• What you have to do:
Identical copies of all the records below are needed.

• Entries provided:

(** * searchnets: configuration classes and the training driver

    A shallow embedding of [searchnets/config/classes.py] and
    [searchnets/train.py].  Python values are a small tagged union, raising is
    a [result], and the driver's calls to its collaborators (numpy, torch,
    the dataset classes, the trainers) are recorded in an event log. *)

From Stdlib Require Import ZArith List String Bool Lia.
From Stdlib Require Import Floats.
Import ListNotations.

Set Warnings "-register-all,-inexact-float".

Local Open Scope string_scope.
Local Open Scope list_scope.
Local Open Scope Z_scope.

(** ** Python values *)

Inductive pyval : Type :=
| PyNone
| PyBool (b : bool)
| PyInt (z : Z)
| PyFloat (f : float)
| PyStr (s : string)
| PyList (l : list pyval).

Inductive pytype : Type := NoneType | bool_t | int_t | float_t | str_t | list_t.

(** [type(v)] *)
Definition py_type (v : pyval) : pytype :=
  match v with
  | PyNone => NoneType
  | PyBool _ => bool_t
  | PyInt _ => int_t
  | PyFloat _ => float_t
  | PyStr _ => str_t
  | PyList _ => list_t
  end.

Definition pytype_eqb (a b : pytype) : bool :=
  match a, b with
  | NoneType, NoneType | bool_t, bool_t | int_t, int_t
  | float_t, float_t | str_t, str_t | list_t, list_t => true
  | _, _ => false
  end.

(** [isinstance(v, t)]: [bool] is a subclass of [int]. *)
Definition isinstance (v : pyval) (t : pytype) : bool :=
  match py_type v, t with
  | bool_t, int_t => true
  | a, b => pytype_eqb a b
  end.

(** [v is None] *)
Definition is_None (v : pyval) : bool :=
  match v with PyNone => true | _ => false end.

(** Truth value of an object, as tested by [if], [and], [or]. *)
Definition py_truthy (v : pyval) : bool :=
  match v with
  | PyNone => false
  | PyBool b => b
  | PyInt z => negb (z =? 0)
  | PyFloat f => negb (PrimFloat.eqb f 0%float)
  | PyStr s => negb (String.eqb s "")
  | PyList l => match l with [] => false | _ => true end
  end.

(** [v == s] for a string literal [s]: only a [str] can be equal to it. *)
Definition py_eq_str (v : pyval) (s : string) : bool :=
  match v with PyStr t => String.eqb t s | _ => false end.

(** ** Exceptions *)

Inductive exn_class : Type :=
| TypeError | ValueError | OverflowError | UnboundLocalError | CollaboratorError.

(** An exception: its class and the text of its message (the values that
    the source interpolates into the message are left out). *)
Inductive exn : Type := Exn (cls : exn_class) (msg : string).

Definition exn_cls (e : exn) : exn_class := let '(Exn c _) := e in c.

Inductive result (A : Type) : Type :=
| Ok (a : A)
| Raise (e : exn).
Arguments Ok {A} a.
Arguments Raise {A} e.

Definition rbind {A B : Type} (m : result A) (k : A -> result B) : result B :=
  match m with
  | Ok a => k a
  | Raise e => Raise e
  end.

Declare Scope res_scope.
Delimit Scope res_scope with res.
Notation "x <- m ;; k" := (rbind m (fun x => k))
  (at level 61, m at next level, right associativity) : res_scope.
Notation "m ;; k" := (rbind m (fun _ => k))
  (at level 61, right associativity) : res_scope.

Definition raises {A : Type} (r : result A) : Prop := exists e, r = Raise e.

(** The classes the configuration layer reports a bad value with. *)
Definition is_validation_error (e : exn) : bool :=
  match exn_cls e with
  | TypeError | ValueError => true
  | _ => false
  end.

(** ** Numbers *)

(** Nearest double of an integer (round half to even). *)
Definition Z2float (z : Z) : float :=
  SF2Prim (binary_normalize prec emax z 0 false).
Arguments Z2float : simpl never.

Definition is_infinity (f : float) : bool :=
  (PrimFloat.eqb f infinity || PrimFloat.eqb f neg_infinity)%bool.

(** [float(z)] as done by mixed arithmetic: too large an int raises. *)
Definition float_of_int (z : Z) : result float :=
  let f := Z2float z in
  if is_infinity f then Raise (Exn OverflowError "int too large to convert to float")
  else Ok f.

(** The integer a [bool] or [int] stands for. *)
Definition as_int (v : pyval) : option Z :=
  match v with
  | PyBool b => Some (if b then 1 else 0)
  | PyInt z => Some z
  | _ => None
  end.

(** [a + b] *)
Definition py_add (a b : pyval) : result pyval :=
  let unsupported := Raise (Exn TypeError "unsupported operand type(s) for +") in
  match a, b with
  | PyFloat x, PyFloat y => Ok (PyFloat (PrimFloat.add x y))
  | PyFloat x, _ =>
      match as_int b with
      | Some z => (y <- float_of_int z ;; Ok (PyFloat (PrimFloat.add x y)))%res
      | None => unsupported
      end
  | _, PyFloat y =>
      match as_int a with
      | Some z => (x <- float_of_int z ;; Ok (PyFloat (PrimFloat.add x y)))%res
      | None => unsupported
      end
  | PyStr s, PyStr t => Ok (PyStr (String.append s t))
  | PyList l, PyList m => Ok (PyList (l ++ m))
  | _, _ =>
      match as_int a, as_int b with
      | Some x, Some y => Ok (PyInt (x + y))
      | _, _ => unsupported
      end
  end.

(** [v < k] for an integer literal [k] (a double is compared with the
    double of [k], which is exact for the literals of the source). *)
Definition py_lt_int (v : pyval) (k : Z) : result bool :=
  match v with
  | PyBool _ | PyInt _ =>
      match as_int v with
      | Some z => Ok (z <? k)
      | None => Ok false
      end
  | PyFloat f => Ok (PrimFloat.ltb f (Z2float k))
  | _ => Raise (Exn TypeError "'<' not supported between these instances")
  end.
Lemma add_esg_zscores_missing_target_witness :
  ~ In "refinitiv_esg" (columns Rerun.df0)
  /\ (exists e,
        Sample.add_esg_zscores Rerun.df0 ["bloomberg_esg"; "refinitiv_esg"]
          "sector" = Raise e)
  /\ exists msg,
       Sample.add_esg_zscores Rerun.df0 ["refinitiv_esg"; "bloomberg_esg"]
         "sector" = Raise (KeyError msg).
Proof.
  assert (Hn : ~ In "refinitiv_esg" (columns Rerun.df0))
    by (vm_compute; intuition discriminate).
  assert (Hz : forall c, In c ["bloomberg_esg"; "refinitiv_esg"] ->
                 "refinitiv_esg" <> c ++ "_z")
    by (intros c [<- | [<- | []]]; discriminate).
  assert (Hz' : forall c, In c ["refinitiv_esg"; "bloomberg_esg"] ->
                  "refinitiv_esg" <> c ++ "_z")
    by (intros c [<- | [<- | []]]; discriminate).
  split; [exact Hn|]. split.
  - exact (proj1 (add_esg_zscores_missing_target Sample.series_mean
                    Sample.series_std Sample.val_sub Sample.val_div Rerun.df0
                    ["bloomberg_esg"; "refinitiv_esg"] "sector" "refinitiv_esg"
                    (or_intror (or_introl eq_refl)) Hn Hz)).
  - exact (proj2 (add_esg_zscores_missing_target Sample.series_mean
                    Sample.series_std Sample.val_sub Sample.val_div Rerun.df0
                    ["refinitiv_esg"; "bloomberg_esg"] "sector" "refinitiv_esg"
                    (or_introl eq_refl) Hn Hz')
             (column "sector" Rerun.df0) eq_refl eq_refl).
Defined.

• Exercise solution:
(** * searchnets: configuration classes and the training driver

    A shallow embedding of [searchnets/config/classes.py] and
    [searchnets/train.py].  Python values are a small tagged union, raising is
    a [result], and the driver's calls to its collaborators (numpy, torch,
    the dataset classes, the trainers) are recorded in an event log. *)

From Stdlib Require Import ZArith List String Bool Lia.
From Stdlib Require Import Floats.
Import ListNotations.

Set Warnings "-register-all,-inexact-float".

Local Open Scope string_scope.
Local Open Scope list_scope.
Local Open Scope Z_scope.

(** ** Python values *)

Inductive pyval : Type :=
| PyNone
| PyBool (b : bool)
| PyInt (z : Z)
| PyFloat (f : float)
| PyStr (s : string)
| PyList (l : list pyval).

Inductive pytype : Type := NoneType | bool_t | int_t | float_t | str_t | list_t.

(** [type(v)] *)
Definition py_type (v : pyval) : pytype :=
  match v with
  | PyNone => NoneType
  | PyBool _ => bool_t
  | PyInt _ => int_t
  | PyFloat _ => float_t
  | PyStr _ => str_t
  | PyList _ => list_t
  end.

Definition pytype_eqb (a b : pytype) : bool :=
  match a, b with
  | NoneType, NoneType | bool_t, bool_t | int_t, int_t
  | float_t, float_t | str_t, str_t | list_t, list_t => true
  | _, _ => false
  end.

(** [isinstance(v, t)]: [bool] is a subclass of [int]. *)
Definition isinstance (v : pyval) (t : pytype) : bool :=
  match py_type v, t with
  | bool_t, int_t => true
  | a, b => pytype_eqb a b
  end.

(** [v is None] *)
Definition is_None (v : pyval) : bool :=
  match v with PyNone => true | _ => false end.

(** Truth value of an object, as tested by [if], [and], [or]. *)
Definition py_truthy (v : pyval) : bool :=
  match v with
  | PyNone => false
  | PyBool b => b
  | PyInt z => negb (z =? 0)
  | PyFloat f => negb (PrimFloat.eqb f 0%float)
  | PyStr s => negb (String.eqb s "")
  | PyList l => match l with [] => false | _ => true end
  end.

(** [v == s] for a string literal [s]: only a [str] can be equal to it. *)
Definition py_eq_str (v : pyval) (s : string) : bool :=
  match v with PyStr t => String.eqb t s | _ => false end.

(** ** Exceptions *)

Inductive exn_class : Type :=
| TypeError | ValueError | OverflowError | UnboundLocalError | CollaboratorError.

(** An exception: its class and the text of its message (the values that
    the source interpolates into the message are left out). *)
Inductive exn : Type := Exn (cls : exn_class) (msg : string).

Definition exn_cls (e : exn) : exn_class := let '(Exn c _) := e in c.

Inductive result (A : Type) : Type :=
| Ok (a : A)
| Raise (e : exn).
Arguments Ok {A} a.
Arguments Raise {A} e.

Definition rbind {A B : Type} (m : result A) (k : A -> result B) : result B :=
  match m with
  | Ok a => k a
  | Raise e => Raise e
  end.

Declare Scope res_scope.
Delimit Scope res_scope with res.
Notation "x <- m ;; k" := (rbind m (fun x => k))
  (at level 61, m at next level, right associativity) : res_scope.
Notation "m ;; k" := (rbind m (fun _ => k))
  (at level 61, right associativity) : res_scope.

Definition raises {A : Type} (r : result A) : Prop := exists e, r = Raise e.

(** The classes the configuration layer reports a bad value with. *)
Definition is_validation_error (e : exn) : bool :=
  match exn_cls e with
  | TypeError | ValueError => true
  | _ => false
  end.

(** ** Numbers *)

(** Nearest double of an integer (round half to even). *)
Definition Z2float (z : Z) : float :=
  SF2Prim (binary_normalize prec emax z 0 false).
Arguments Z2float : simpl never.

Definition is_infinity (f : float) : bool :=
  (PrimFloat.eqb f infinity || PrimFloat.eqb f neg_infinity)%bool.

(** [float(z)] as done by mixed arithmetic: too large an int raises. *)
Definition float_of_int (z : Z) : result float :=
  let f := Z2float z in
  if is_infinity f then Raise (Exn OverflowError "int too large to convert to float")
  else Ok f.

(** The integer a [bool] or [int] stands for. *)
Definition as_int (v : pyval) : option Z :=
  match v with
  | PyBool b => Some (if b then 1 else 0)
  | PyInt z => Some z
  | _ => None
  end.

(** [a + b] *)
Definition py_add (a b : pyval) : result pyval :=
  let unsupported := Raise (Exn TypeError "unsupported operand type(s) for +") in
  match a, b with
  | PyFloat x, PyFloat y => Ok (PyFloat (PrimFloat.add x y))
  | PyFloat x, _ =>
      match as_int b with
      | Some z => (y <- float_of_int z ;; Ok (PyFloat (PrimFloat.add x y)))%res
      | None => unsupported
      end
  | _, PyFloat y =>
      match as_int a with
      | Some z => (x <- float_of_int z ;; Ok (PyFloat (PrimFloat.add x y)))%res
      | None => unsupported
      end
  | PyStr s, PyStr t => Ok (PyStr (String.append s t))
  | PyList l, PyList m => Ok (PyList (l ++ m))
  | _, _ =>
      match as_int a, as_int b with
      | Some x, Some y => Ok (PyInt (x + y))
      | _, _ => unsupported
      end
  end.

(** [v < k] for an integer literal [k] (a double is compared with the
    double of [k], which is exact for the literals of the source). *)
Definition py_lt_int (v : pyval) (k : Z) : result bool :=
  match v with
  | PyBool _ | PyInt _ =>
      match as_int v with
      | Some z => Ok (z <? k)
      | None => Ok false
      end
  | PyFloat f => Ok (PrimFloat.ltb f (Z2float k))
  | _ => Raise (Exn TypeError "'<' not supported between these instances")
  end.
Lemma add_esg_zscores_missing_target_witness :
  ~ In "refinitiv_esg" (columns Rerun.df0)
  /\ (exists e,
        Sample.add_esg_zscores Rerun.df0 ["bloomberg_esg"; "refinitiv_esg"]
          "sector" = Raise e)
  /\ exists msg,
       Sample.add_esg_zscores Rerun.df0 ["refinitiv_esg"; "bloomberg_esg"]
         "sector" = Raise (KeyError msg).
Proof.
  assert (Hn : ~ In "refinitiv_esg" (columns Rerun.df0))
    by (vm_compute; intuition discriminate).
  assert (Hz : forall c, In c ["bloomberg_esg"; "refinitiv_esg"] ->
                 "refinitiv_esg" <> c ++ "_z")
    by (intros c [<- | [<- | []]]; discriminate).
  assert (Hz' : forall c, In c ["refinitiv_esg"; "bloomberg_esg"] ->
                  "refinitiv_esg" <> c ++ "_z")
    by (intros c [<- | [<- | []]]; discriminate).
  split; [exact Hn|]. split.
  - exact (proj1 (add_esg_zscores_missing_target Sample.series_mean
                    Sample.series_std Sample.val_sub Sample.val_div Rerun.df0
                    ["bloomberg_esg"; "refinitiv_esg"] "sector" "refinitiv_esg"
                    (or_intror (or_introl eq_refl)) Hn Hz)).
  - exact (proj2 (add_esg_zscores_missing_target Sample.series_mean
                    Sample.series_std Sample.val_sub Sample.val_div Rerun.df0
                    ["refinitiv_esg"; "bloomberg_esg"] "sector" "refinitiv_esg"
                    (or_introl eq_refl) Hn Hz')
             (column "sector" Rerun.df0) eq_refl eq_refl).
Defined.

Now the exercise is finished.